Jay Golden's ultimate ambition is "to write a great novel, which will make me a major authentic voice for a generation". This fictional hero has closely studied Holden Caulfield in Catcher in The Rye and has probably slunk in front of the mirror practising the stances of Generation X, courtesy of Douglas Coupland--trying on a series of Mcjobs in kebab shops and lawnmower retailers. He's even got a bit of an Adrian Mole thing going on too, with the careful diary entries, the bemused humour, the cool girlfriend.

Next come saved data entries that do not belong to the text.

(** * Sprint impact service front end: API clients, action execution,
      feedback logging, metric cards and sprint figures.

    The development follows the JavaScript sources: the two [ApiClient]
    classes ([api.js] and the older copy of it), [ImpactAnalyzer.jsx]
    ([executeAction], [logFeedback], [handleAction] and the metric cards),
    [ImpactDashboard.jsx] (the metric cards and the risk banner),
    [Dashboard.jsx] (the days cell of a sprint card) and [Analytics.jsx]
    (the history table and the burndown chart). *)

From Stdlib Require Import ZArith QArith Qminmax Qround Lia Lqa Ascii DecimalString
  SpecFloat.
From stdpp Require Import base strings list sorting gmap pretty.

Local Open Scope string_scope.

(** ** HTTP requests as the clients build them *)

Module Http.

Inductive Method := GET | POST | PUT | PATCH | DELETE.

#[global] Instance Method_eq_dec : EqDecision Method.
Proof. solve_decision. Defined.

(** What [executeAction] stores for a backlog item:
    [{ ...base, sprint_id }]. A [sprint_id] of [None] is JavaScript's
    [null]. *)
Record ItemPayload := {
  title : string;
  description : string;
  story_points : Z;
  priority : string;
  type : string;
  space_id : string;
  status : string;
  sprint_id : option string;
}.

(** The argument of [JSON.stringify] in a request, by shape. *)
Inductive Body :=
| NewItem (p : ItemPayload)
| SprintPatch (sprint : option string)
| Feedback (accepted : bool) (taken_action : string)
| Raw (data : string).

(** The [options] argument of [request]; a call that passes no [method]
    leaves it to [fetch], which then sends a GET. *)
Record Options := {
  method : option Method;
  body : option Body;
}.

Record Call := {
  endpoint : string;
  options : Options;
}.

Definition no_options : Options := {| method := None; body := None |}.

Definition http_method (c : Call) : Method :=
  default GET (method (options c)).

Definition API_BASE_URL : string := "http://localhost:8000/api".

Definition url (c : Call) : string := API_BASE_URL +:+ endpoint c.

End Http.

Import Http.

(** ** [api.js]: the client the components import *)

Module ApiClient.

Definition createBacklogItem (data : Body) : Call :=
  {| endpoint := "/backlog/";
     options := {| method := Some POST; body := Some data |} |}.

Definition getBacklogItemsBySprint (sprintId : string) : Call :=
  {| endpoint := "/backlog/sprint/" +:+ sprintId; options := no_options |}.

Definition updateBacklogItem (id : string) (data : Body) : Call :=
  {| endpoint := "/backlog/" +:+ id;
     options := {| method := Some PUT; body := Some data |} |}.

Definition getSprintContext (sprintId : string) : Call :=
  {| endpoint := "/impact/sprints/" +:+ sprintId +:+ "/context";
     options := no_options |}.

Definition analyzeImpact (data : Body) : Call :=
  {| endpoint := "/impact/analyze";
     options := {| method := Some POST; body := Some data |} |}.

Definition recordImpactFeedback (logId : string) (data : Body) : Call :=
  {| endpoint := "/impact/logs/" +:+ logId +:+ "/feedback";
     options := {| method := Some PATCH; body := Some data |} |}.

(** [getAnalysisHistory(spaceId, limit = 50)]: a missing second argument
    takes the default. *)
Definition getAnalysisHistory (spaceId : string) (limit : option N) : Call :=
  let limit := default 50%N limit in
  {| endpoint := "/impact/history/" +:+ spaceId +:+ "?limit=" +:+ pretty limit;
     options := no_options |}.

Definition getSprintBurndown (sprintId : string) : Call :=
  {| endpoint := "/analytics/sprints/" +:+ sprintId +:+ "/burndown";
     options := no_options |}.

Definition getSprintBurnup (sprintId : string) : Call :=
  {| endpoint := "/analytics/sprints/" +:+ sprintId +:+ "/burnup";
     options := no_options |}.

Definition getVelocityChart (spaceId : string) : Call :=
  {| endpoint := "/analytics/spaces/" +:+ spaceId +:+ "/velocity";
     options := no_options |}.

Definition predictStoryPoints (data : Body) : Call :=
  {| endpoint := "/ai/predict";
     options := {| method := Some POST; body := Some data |} |}.

End ApiClient.

(** ** The older copy of the client *)

Module LegacyApiClient.

Definition createBacklogItem (data : Body) : Call :=
  {| endpoint := "/backlog/";
     options := {| method := Some POST; body := Some data |} |}.

Definition getBacklogItemsBySprint (sprintId : string) : Call :=
  {| endpoint := "/backlog/sprint/" +:+ sprintId; options := no_options |}.

Definition updateBacklogItem (id : string) (data : Body) : Call :=
  {| endpoint := "/backlog/" +:+ id;
     options := {| method := Some PUT; body := Some data |} |}.

Definition analyzeImpact (data : Body) : Call :=
  {| endpoint := "/impact/analyze";
     options := {| method := Some POST; body := Some data |} |}.

Definition getSprintContext (sprintId : string) : Call :=
  {| endpoint := "/impact/sprint/" +:+ sprintId +:+ "/context";
     options := no_options |}.

Definition batchAnalyzeImpact (items : Body) : Call :=
  {| endpoint := "/impact/batch-analyze";
     options := {| method := Some POST; body := Some items |} |}.

Definition predictStoryPoints (data : Body) : Call :=
  {| endpoint := "/ai/predict-story-points";
     options := {| method := Some POST; body := Some data |} |}.

Definition getSprintBurndown (sprintId : string) : Call :=
  {| endpoint := "/sprints/" +:+ sprintId +:+ "/burndown";
     options := no_options |}.

Definition getSprintBurnup (sprintId : string) : Call :=
  {| endpoint := "/sprints/" +:+ sprintId +:+ "/burnup";
     options := no_options |}.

Ben Hatch starts in with butterfly punches. Jay's diary entries are funny and sarcastic. They are full of mocking observations: "the only way to behave at work is not to care and not even to pretend to care. This is my strategy and is probably why I keep getting sacked". He tracks his deteriorating relationship with his dad and his girlfriend with fake irony, the timbre of teen angst. But then Ben Hatch lands a punch to the stomach, a winding blow of emotion and grief. As Jay describes his mother illness: "When I hug mum now I can feel every bone. Her eyes seem to be further into her head and her temples are so hollow half a thumb could disappear inside them." The careless pose is revealed for what it truly is--a desperate clutch at trying to cope with all that sadness and sorrow.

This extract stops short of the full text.